→ PROMPT
The entries below contain a stretch that opens with the line containing "(** * Properties of push delivery" and closes with the line containing "(** ** One callback *)"; set down that stretch exactly, both ends included, and nothing else.

Dataset records
↓↓↓

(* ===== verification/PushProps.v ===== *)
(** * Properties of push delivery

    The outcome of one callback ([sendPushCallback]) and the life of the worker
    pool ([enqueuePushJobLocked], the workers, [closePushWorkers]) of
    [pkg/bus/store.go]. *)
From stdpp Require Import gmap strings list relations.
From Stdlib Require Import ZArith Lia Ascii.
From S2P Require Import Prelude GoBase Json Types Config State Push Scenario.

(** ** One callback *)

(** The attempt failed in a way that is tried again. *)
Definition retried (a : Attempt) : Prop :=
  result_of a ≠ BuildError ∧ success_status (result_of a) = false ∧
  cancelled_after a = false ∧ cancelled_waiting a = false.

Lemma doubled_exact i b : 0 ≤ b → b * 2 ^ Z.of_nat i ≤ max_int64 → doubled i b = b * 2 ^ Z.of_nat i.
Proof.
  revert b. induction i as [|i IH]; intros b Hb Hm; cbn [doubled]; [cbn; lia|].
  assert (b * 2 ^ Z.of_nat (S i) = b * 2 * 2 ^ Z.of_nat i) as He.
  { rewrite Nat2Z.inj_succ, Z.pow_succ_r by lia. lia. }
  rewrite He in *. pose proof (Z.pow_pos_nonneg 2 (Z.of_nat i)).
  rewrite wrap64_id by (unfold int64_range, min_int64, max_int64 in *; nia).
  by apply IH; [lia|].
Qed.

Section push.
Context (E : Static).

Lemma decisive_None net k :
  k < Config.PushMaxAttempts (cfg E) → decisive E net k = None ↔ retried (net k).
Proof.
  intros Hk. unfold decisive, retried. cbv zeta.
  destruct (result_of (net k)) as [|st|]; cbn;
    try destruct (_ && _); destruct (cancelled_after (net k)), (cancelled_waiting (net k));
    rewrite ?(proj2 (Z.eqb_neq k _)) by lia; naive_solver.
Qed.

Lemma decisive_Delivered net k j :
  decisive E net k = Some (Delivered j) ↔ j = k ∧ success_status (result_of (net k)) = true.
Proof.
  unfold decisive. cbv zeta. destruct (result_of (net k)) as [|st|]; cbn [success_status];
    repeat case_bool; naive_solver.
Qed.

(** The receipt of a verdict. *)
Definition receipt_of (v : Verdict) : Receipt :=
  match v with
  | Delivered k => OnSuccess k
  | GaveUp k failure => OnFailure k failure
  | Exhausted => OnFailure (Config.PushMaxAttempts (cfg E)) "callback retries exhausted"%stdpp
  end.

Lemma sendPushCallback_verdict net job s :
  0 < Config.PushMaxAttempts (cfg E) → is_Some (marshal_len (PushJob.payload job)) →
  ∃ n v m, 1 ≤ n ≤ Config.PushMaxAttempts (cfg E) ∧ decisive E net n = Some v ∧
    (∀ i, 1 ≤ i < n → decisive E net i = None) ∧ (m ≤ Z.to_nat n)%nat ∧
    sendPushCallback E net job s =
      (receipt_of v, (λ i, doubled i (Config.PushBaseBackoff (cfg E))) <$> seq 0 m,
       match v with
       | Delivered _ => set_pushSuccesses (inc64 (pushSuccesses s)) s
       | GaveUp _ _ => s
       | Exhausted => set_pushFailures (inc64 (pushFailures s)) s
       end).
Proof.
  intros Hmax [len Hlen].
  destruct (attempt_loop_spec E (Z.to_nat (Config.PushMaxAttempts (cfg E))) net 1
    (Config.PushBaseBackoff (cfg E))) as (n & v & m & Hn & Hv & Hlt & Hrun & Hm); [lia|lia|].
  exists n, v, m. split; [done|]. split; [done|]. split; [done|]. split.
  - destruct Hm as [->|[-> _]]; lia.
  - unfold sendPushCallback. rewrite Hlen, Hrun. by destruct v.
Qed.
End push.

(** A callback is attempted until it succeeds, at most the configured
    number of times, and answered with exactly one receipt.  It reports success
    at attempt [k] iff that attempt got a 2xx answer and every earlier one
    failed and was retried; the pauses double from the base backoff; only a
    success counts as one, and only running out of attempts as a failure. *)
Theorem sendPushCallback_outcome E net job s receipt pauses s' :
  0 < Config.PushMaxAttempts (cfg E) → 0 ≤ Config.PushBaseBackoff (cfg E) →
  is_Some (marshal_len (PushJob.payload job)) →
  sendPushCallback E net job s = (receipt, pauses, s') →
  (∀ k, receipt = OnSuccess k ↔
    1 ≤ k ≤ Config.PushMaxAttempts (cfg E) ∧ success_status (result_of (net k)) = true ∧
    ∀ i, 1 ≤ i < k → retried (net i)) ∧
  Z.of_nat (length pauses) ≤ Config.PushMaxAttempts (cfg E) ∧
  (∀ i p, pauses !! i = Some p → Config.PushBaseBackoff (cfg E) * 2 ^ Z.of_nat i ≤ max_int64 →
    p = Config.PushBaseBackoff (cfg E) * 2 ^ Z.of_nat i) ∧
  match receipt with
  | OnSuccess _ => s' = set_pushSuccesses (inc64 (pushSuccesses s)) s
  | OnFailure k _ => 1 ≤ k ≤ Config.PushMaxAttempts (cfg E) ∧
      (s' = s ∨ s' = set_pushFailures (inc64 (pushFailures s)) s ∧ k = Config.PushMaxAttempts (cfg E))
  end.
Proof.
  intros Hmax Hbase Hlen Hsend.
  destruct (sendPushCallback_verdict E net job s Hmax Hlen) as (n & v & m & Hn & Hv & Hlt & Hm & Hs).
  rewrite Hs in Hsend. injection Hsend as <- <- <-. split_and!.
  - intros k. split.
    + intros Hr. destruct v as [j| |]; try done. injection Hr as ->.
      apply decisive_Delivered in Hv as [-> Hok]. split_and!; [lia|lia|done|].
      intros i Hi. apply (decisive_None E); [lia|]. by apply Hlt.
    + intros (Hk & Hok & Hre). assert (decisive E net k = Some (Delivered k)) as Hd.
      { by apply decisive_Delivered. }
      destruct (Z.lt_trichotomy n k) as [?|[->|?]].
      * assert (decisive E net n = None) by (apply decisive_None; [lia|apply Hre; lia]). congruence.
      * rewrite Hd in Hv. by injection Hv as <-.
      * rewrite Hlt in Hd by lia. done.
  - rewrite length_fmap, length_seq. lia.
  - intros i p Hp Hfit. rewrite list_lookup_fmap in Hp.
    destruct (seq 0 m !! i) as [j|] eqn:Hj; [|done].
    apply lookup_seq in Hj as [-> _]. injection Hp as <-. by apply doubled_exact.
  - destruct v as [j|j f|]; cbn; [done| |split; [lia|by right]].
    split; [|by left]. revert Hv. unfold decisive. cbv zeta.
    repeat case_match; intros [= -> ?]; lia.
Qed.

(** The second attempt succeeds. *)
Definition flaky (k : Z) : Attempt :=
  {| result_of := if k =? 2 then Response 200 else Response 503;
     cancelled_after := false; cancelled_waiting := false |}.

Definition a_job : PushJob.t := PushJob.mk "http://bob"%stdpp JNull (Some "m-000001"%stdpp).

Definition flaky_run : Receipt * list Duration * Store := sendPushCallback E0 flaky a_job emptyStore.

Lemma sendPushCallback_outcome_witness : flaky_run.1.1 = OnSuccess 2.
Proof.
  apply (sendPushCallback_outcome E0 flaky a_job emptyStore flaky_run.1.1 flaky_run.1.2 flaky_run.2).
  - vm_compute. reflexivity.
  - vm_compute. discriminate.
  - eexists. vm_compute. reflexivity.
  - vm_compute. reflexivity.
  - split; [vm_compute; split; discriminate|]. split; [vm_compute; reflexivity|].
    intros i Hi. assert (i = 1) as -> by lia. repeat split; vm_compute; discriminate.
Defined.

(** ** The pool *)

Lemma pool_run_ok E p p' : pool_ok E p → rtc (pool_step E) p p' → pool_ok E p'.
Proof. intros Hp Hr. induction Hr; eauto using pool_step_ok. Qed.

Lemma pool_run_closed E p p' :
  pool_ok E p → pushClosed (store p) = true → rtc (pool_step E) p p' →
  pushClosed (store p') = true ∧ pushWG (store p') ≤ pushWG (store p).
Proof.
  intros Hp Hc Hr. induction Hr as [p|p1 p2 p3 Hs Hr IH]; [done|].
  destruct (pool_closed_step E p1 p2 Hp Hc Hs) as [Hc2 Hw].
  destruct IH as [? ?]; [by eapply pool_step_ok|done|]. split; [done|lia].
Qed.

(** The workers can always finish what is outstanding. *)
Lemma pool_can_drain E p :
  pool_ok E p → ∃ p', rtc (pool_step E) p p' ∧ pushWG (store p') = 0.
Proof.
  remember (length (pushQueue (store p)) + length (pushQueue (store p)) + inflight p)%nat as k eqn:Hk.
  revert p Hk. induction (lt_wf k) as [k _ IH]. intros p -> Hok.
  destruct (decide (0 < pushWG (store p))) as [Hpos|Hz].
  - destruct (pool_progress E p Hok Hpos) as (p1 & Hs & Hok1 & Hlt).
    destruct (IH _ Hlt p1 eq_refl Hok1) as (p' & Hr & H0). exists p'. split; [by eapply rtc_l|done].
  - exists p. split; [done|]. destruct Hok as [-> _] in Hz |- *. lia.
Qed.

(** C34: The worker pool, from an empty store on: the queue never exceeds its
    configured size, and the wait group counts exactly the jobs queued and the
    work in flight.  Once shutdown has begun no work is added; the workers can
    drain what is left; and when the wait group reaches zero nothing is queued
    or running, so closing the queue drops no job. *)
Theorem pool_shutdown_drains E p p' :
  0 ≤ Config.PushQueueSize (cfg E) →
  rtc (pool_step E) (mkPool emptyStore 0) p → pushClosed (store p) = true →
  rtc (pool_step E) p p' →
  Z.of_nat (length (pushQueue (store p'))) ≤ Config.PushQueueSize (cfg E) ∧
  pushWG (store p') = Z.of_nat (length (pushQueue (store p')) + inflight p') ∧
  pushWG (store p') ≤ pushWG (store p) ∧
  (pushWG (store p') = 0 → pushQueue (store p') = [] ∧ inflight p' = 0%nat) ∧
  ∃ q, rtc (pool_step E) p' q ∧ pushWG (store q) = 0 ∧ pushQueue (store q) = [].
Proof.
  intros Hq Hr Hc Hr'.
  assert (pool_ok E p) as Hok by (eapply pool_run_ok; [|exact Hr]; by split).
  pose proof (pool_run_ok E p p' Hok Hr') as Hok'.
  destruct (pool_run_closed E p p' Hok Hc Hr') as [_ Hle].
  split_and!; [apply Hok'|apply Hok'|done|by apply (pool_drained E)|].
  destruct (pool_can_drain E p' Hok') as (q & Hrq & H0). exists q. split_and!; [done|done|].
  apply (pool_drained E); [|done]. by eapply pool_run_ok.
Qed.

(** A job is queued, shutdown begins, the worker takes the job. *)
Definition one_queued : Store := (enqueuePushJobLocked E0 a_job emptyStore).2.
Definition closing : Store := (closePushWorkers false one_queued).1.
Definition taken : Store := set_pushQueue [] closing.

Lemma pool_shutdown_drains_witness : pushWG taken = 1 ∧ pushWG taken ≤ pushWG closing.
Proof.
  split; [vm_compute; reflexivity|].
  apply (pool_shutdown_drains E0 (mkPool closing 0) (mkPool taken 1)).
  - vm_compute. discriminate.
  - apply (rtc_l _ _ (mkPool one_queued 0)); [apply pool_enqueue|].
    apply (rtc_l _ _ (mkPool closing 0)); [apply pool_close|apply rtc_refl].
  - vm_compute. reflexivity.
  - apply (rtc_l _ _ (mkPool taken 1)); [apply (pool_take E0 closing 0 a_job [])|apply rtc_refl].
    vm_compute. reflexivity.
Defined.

↑↑↑

→ ANSWER TO THIS TASK
(** * Properties of push delivery

    The outcome of one callback ([sendPushCallback]) and the life of the worker
    pool ([enqueuePushJobLocked], the workers, [closePushWorkers]) of
    [pkg/bus/store.go]. *)
From stdpp Require Import gmap strings list relations.
From Stdlib Require Import ZArith Lia Ascii.
From S2P Require Import Prelude GoBase Json Types Config State Push Scenario.

(** ** One callback *)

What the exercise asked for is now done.